> _The problem_
After finding the line containing "b => Hbool b" below, please output that line and each following one through the line containing "pose proof Hs", exactly as written.

> _Source records_

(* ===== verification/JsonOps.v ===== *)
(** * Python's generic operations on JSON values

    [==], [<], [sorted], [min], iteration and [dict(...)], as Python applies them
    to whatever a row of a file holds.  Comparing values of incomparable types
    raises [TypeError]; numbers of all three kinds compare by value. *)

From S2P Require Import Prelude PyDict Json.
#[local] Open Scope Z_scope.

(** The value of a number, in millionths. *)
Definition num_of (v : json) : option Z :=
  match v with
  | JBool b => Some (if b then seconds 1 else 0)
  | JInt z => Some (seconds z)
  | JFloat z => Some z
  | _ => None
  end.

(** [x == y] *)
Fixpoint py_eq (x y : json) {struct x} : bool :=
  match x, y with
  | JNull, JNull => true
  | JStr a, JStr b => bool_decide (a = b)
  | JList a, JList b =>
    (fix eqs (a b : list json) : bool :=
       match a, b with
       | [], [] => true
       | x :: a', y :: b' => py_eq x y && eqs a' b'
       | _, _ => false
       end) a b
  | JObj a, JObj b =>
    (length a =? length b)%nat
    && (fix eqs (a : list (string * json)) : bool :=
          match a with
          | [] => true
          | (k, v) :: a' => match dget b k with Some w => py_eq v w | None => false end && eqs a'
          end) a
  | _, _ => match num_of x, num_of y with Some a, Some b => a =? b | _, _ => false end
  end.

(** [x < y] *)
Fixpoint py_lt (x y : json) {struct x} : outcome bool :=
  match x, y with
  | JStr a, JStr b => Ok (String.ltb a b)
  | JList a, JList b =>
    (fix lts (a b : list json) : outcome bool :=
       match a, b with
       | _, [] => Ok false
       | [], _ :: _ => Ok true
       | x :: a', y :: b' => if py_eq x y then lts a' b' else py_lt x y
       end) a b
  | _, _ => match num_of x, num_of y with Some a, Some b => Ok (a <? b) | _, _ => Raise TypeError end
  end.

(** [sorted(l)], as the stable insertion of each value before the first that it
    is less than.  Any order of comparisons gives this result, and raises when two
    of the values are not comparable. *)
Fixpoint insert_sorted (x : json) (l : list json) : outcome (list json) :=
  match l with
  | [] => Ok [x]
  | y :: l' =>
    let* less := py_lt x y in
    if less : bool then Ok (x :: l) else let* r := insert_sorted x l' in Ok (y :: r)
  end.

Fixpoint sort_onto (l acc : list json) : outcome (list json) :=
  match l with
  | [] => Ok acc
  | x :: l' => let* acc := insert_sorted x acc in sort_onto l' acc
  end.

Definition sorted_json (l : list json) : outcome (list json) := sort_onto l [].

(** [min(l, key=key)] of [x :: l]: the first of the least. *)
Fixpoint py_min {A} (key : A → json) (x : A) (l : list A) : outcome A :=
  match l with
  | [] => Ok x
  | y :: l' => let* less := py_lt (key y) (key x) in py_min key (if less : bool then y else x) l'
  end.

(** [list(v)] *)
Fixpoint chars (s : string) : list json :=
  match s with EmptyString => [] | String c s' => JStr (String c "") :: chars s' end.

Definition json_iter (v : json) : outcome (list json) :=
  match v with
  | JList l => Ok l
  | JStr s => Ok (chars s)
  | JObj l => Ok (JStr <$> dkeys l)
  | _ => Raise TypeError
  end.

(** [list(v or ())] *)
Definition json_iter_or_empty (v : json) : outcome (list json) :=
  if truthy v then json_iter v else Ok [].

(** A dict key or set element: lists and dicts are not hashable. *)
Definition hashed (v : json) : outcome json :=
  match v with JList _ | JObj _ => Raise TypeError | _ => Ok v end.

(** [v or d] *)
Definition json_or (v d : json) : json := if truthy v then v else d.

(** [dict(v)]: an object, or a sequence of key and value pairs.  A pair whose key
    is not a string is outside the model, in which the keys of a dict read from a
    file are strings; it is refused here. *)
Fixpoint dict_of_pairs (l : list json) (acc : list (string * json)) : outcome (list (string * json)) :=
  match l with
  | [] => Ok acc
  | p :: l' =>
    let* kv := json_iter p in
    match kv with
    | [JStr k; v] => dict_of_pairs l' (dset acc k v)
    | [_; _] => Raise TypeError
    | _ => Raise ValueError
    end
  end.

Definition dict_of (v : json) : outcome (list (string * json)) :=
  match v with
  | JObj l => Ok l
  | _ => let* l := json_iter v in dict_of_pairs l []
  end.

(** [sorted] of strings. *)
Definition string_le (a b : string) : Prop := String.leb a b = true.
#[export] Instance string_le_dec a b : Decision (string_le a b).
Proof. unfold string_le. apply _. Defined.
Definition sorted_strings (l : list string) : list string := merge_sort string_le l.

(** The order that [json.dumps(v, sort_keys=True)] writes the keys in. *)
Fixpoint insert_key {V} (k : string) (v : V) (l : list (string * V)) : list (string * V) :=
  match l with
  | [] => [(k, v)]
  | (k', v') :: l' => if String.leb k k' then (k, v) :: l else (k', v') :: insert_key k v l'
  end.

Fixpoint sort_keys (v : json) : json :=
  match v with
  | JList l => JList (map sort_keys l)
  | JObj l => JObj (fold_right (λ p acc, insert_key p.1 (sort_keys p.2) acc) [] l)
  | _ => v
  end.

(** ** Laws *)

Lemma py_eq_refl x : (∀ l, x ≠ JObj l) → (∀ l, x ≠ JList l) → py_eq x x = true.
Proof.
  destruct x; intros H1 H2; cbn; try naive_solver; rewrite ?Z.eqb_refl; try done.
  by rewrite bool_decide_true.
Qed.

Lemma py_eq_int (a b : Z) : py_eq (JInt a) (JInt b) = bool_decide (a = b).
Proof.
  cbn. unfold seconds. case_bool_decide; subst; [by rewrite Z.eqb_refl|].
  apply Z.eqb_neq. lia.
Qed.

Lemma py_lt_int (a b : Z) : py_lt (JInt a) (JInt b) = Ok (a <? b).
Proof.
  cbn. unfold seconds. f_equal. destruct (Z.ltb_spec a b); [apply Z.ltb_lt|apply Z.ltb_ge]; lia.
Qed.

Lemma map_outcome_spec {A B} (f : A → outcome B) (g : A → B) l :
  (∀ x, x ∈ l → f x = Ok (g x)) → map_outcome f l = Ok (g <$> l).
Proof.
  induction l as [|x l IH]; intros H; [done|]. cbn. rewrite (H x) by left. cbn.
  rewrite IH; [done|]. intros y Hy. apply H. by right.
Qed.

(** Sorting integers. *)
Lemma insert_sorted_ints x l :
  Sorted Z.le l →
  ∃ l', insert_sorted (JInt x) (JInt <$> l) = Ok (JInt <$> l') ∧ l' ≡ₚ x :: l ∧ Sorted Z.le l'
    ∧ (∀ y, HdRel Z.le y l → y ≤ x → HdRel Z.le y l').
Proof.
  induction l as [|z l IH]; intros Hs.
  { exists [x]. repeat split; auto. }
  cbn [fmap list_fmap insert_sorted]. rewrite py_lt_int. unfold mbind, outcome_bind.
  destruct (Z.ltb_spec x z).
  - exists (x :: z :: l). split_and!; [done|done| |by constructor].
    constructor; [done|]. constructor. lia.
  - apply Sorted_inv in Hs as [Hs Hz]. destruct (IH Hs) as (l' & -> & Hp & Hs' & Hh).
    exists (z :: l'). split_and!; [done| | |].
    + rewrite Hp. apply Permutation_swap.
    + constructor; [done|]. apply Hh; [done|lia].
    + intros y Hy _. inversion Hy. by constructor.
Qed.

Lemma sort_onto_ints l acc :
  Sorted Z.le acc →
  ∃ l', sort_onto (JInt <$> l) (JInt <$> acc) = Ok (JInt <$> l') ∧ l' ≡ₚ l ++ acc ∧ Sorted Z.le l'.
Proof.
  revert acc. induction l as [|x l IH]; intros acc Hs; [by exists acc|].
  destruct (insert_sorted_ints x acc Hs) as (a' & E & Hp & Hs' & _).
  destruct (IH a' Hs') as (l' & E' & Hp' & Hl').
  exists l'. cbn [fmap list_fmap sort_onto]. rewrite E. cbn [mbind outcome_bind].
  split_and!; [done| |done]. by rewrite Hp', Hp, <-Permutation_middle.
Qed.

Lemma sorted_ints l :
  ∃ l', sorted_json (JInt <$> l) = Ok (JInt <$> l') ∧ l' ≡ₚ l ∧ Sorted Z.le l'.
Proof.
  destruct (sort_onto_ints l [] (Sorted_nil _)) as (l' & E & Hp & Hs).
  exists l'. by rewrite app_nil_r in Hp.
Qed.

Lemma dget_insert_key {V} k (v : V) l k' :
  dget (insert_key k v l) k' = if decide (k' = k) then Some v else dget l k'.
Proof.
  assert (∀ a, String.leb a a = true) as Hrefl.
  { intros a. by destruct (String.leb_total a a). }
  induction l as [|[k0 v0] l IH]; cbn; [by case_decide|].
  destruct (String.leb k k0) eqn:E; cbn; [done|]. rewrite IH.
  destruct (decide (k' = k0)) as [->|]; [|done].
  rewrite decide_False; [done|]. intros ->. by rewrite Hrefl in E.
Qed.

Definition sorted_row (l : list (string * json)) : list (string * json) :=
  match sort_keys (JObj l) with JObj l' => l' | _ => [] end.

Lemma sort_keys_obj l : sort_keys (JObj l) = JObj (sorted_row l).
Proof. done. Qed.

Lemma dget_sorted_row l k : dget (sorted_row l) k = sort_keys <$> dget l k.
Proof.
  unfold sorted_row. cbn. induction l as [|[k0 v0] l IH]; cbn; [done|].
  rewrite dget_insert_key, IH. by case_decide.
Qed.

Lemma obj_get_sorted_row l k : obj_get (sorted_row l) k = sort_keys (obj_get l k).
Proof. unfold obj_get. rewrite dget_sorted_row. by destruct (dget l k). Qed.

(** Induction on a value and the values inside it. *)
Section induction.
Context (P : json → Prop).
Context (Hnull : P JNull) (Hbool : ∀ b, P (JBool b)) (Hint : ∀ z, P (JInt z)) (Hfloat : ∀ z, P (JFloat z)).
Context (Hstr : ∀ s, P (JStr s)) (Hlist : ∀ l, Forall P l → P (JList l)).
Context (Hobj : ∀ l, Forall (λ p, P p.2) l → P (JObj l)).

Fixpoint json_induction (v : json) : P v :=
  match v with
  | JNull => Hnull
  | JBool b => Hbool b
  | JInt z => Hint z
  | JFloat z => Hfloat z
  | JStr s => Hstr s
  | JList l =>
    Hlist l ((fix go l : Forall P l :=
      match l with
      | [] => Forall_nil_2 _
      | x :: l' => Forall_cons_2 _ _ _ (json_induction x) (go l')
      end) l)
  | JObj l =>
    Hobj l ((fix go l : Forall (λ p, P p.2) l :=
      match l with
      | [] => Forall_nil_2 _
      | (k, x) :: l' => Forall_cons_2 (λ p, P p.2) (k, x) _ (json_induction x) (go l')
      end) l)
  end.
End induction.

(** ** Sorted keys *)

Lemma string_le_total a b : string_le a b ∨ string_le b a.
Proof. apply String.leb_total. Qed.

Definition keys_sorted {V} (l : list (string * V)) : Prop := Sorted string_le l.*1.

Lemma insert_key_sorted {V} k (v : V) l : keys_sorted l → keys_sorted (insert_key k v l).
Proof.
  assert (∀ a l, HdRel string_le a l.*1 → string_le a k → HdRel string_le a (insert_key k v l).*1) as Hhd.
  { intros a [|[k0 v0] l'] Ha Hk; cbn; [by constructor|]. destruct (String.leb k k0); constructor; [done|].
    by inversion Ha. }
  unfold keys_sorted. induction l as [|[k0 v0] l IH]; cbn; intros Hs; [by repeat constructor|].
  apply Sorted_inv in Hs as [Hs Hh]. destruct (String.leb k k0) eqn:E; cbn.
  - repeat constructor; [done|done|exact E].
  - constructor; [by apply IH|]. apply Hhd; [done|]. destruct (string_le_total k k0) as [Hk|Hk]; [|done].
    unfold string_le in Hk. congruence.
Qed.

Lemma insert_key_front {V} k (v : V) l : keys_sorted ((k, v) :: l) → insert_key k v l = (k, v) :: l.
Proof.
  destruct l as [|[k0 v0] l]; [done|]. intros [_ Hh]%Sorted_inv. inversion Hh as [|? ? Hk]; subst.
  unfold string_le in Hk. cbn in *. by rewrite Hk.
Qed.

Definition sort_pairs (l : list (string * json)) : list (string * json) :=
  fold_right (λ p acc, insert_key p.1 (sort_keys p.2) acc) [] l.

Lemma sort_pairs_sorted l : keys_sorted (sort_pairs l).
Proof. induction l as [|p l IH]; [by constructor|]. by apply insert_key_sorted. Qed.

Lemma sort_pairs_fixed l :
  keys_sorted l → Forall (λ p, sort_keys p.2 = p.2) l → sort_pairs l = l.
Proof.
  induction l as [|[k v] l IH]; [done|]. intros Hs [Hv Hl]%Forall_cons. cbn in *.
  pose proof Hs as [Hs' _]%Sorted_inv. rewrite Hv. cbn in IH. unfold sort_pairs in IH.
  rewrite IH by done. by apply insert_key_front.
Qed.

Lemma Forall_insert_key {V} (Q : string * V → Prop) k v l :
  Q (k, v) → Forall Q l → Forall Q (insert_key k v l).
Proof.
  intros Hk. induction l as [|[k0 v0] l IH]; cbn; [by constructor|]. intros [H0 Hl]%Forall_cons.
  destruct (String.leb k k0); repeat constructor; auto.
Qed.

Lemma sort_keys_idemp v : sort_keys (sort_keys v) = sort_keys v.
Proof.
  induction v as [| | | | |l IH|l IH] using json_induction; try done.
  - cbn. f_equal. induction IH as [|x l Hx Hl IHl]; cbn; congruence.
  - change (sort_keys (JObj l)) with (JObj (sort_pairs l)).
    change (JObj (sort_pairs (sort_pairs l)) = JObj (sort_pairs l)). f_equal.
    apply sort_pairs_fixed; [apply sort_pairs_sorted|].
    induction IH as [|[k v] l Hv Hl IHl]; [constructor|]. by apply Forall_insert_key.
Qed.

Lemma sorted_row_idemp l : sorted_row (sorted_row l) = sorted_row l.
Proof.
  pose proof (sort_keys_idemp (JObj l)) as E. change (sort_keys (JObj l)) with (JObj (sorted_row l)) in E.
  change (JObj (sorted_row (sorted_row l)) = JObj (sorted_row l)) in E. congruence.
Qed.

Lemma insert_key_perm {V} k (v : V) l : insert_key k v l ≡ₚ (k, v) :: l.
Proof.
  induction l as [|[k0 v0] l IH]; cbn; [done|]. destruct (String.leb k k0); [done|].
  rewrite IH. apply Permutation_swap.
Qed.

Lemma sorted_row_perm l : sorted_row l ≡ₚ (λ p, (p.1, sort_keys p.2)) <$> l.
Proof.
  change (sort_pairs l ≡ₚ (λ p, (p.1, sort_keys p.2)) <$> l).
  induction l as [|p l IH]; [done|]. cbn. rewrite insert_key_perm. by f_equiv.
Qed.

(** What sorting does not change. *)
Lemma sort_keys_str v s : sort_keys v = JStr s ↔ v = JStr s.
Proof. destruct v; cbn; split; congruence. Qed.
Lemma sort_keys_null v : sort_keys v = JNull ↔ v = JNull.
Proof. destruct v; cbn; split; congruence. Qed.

> _Exercise output_
  | JBool b => Hbool b
  | JInt z => Hint z
  | JFloat z => Hfloat z
  | JStr s => Hstr s
  | JList l =>
    Hlist l ((fix go l : Forall P l :=
      match l with
      | [] => Forall_nil_2 _
      | x :: l' => Forall_cons_2 _ _ _ (json_induction x) (go l')
      end) l)
  | JObj l =>
    Hobj l ((fix go l : Forall (λ p, P p.2) l :=
      match l with
      | [] => Forall_nil_2 _
      | (k, x) :: l' => Forall_cons_2 (λ p, P p.2) (k, x) _ (json_induction x) (go l')
      end) l)
  end.
End induction.

(** ** Sorted keys *)

Lemma string_le_total a b : string_le a b ∨ string_le b a.
Proof. apply String.leb_total. Qed.

Definition keys_sorted {V} (l : list (string * V)) : Prop := Sorted string_le l.*1.

Lemma insert_key_sorted {V} k (v : V) l : keys_sorted l → keys_sorted (insert_key k v l).
Proof.
  assert (∀ a l, HdRel string_le a l.*1 → string_le a k → HdRel string_le a (insert_key k v l).*1) as Hhd.
  { intros a [|[k0 v0] l'] Ha Hk; cbn; [by constructor|]. destruct (String.leb k k0); constructor; [done|].
    by inversion Ha. }
  unfold keys_sorted. induction l as [|[k0 v0] l IH]; cbn; intros Hs; [by repeat constructor|].
  apply Sorted_inv in Hs as [Hs Hh]. destruct (String.leb k k0) eqn:E; cbn.
  - repeat constructor; [done|done|exact E].
  - constructor; [by apply IH|]. apply Hhd; [done|]. destruct (string_le_total k k0) as [Hk|Hk]; [|done].
    unfold string_le in Hk. congruence.
Qed.

Lemma insert_key_front {V} k (v : V) l : keys_sorted ((k, v) :: l) → insert_key k v l = (k, v) :: l.
Proof.
  destruct l as [|[k0 v0] l]; [done|]. intros [_ Hh]%Sorted_inv. inversion Hh as [|? ? Hk]; subst.
  unfold string_le in Hk. cbn in *. by rewrite Hk.
Qed.

Definition sort_pairs (l : list (string * json)) : list (string * json) :=
  fold_right (λ p acc, insert_key p.1 (sort_keys p.2) acc) [] l.

Lemma sort_pairs_sorted l : keys_sorted (sort_pairs l).
Proof. induction l as [|p l IH]; [by constructor|]. by apply insert_key_sorted. Qed.

Lemma sort_pairs_fixed l :
  keys_sorted l → Forall (λ p, sort_keys p.2 = p.2) l → sort_pairs l = l.
Proof.
  induction l as [|[k v] l IH]; [done|]. intros Hs [Hv Hl]%Forall_cons. cbn in *.
  pose proof Hs as [Hs' _]%Sorted_inv. rewrite Hv. cbn in IH. unfold sort_pairs in IH.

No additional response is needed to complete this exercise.